Saved data entries
※ ※ ※

(** * emulisocomp: the CHD conversion workshop (emulisocomp.py)

    A shallow embedding of [CHDManager] and the properties of its
    classification, audit, selection and conversion steps.

    Conventions of the embedding.
    - A Python [str] is a [string]; its characters are read as the code
      points U+0000..U+00FF.  [lower] and [int] follow CPython on that range.
    - [int] is CPython's [int(str)] in base 10.  The interpreter's run-time
      limit on the number of digits ([sys.int_max_str_digits]) is a setting
      of the interpreter and is taken as switched off; memory is not
      bounded, so a range is as long as it is written.
    - [pathlib] is the one of CPython 3.11, the first version with the
      [tomllib] that the source imports: [suffix] looks at the last dot of
      the whole name, leading dots included.
    - A method that reads or changes [self], the terminal, the disk or the
      clock is a computation in the monad [M]: it takes the state and gives
      back a result or an exception, together with the state reached.  An
      exception keeps the state changes made before it was raised.
    - The external converter is a function of its two path arguments.  Its
      launch always succeeds and so does appending to the log file; writing
      [config.toml] may fail, as scripted by the state.  [write_text] opens
      the file for writing, which empties it, and then writes the text: a
      write that fails at the opening leaves the file as it was, one that
      fails later leaves it torn, empty or cut short.
    - [config.toml], when it is there, holds a document with the three
      lists or is torn.  What [tomlkit] makes of a torn text depends on
      where it was cut (a parse error, or a document whose missing table
      makes the first lookup raise): the embedding lets the load raise. *)

From Stdlib Require Import String Ascii List ZArith NArith Lia Bool Arith.
From Stdlib Require Import Sorting.Permutation.
From Stdlib Require Import Sorting.Sorted.
Import ListNotations.
Open Scope string_scope.
Open Scope list_scope.

(** ** Exceptions and results *)

Inductive exn : Type :=
| ValueError
| EOFError
| IndexError
| KeyError
| OSError
| FileNotFoundError
| NotADirectoryError
| UnicodeEncodeError.

Inductive result (A : Type) : Type :=
| Ok (a : A)
| Raise (e : exn).

Arguments Ok {A} a.
Arguments Raise {A} e.

Definition rbind {A B} (r : result A) (k : A -> result B) : result B :=
  match r with
  | Ok a => k a
  | Raise e => Raise e
  end.
(** X20.  [ProfitOracleQ::assess_optim_q] answers for the stored point
    [x0 = _yd] (the one of the previous call when [retry] is true): the
    gradient [g], the flag [shrunk] and the new target are those of
    [ProfitOracle::assess_optim] at [x0], and [_P] is unchanged.  The
    offset it returns is the inner offset plus [g' (x0 - y)] (minus
    infinity and not a number stay what they are); read at the query
    point [y], the returned cut is [g' (z - x0) + beta_inner
    + 2 g' (x0 - y) <= 0], which is the inner cut taken at [x0] only when
    [g' (x0 - y) = 0]. *)
Theorem assess_optim_q_recentred (o : ProfitOracleQ) (y : Vec) (target : R)
        (retry : bool) :
  length y = 2%nat ->
  (retry = true -> length (_yd o) = 2%nat) ->
  let r := assess_optim_q o y target retry in
  let x0 := snd (fst (snd r)) in
  let g := fst (fst (fst (fst (snd r)))) in
  let h := snd (fst (fst (fst (snd r)))) in
  let inner := assess_optim (_P o) x0 target in
  _P (fst (fst r)) = _P o
  /\ _yd (fst (fst r)) = x0
  /\ (retry = true -> x0 = _yd o)
  /\ snd (fst (fst (snd r))) = shrunk_of inner
  /\ snd (fst r) = target_of inner
  /\ g = fst (fst (fst inner))
  /\ h = xadd (beta_of inner)
           (at_ g 0 * (at_ x0 0 - at_ y 0) + at_ g 1 * (at_ x0 1 - at_ y 1))
  /\ forall z0 z1 : R,
       xadd h (at_ g 0 * (z0 - at_ y 0) + at_ g 1 * (z1 - at_ y 1))
       = xadd (beta_of inner)
           (at_ g 0 * (z0 - at_ x0 0) + at_ g 1 * (z1 - at_ x0 1)
            + 2 * (at_ g 0 * (at_ x0 0 - at_ y 0)
                   + at_ g 1 * (at_ x0 1 - at_ y 1))).
Proof.
  intros Hy Hr. destruct y as [|y0 [|y1 [|? ?]]]; try discriminate. clear Hy.
  cbv zeta. unfold assess_optim_q.
  assert (L : exists a b, (if negb retry then rounded (y0 :: y1 :: nil)
                           else _yd o) = a :: b :: nil).
  { destruct retry; cbn [negb].
    - specialize (Hr eq_refl). destruct (_yd o) as [|a [|b [|? ?]]];
        try discriminate. exists a, b. reflexivity.
    - rewrite rounded_two. eexists. eexists. reflexivity. }
  destruct L as [a [b L]].
  assert (R' : retry = true -> a :: b :: nil = _yd o).
  { intros ->. cbn [negb] in L. symmetry. exact L. }
  rewrite L.
  destruct (assess_optim (_P o) (a :: b :: nil) target)
    as [[[g h] shrunk] target'] eqn:E.
  cbn [fst snd _yd _P]. rewrite E.
  unfold shrunk_of, target_of, beta_of. cbn [fst snd].
  split; [reflexivity|]. split; [reflexivity|]. split; [exact R'|].
  split; [reflexivity|]. split; [reflexivity|]. split; [reflexivity|].
  unfold vsub, at_. cbn [zip_with nth].
  split; [reflexivity|]. intros z0 z1.
  destruct h as [hv| |]; cbn [xadd]; [f_equal; ring | reflexivity ..].
Qed.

※ ※ ※

◆ INSTRUCTIONS FOR THE TASK ◆
Look above for lines with the word "Scope" and copy them all.

◆ ANSWER TO THIS PROBLEM ◆
Open Scope string_scope.
Open Scope list_scope.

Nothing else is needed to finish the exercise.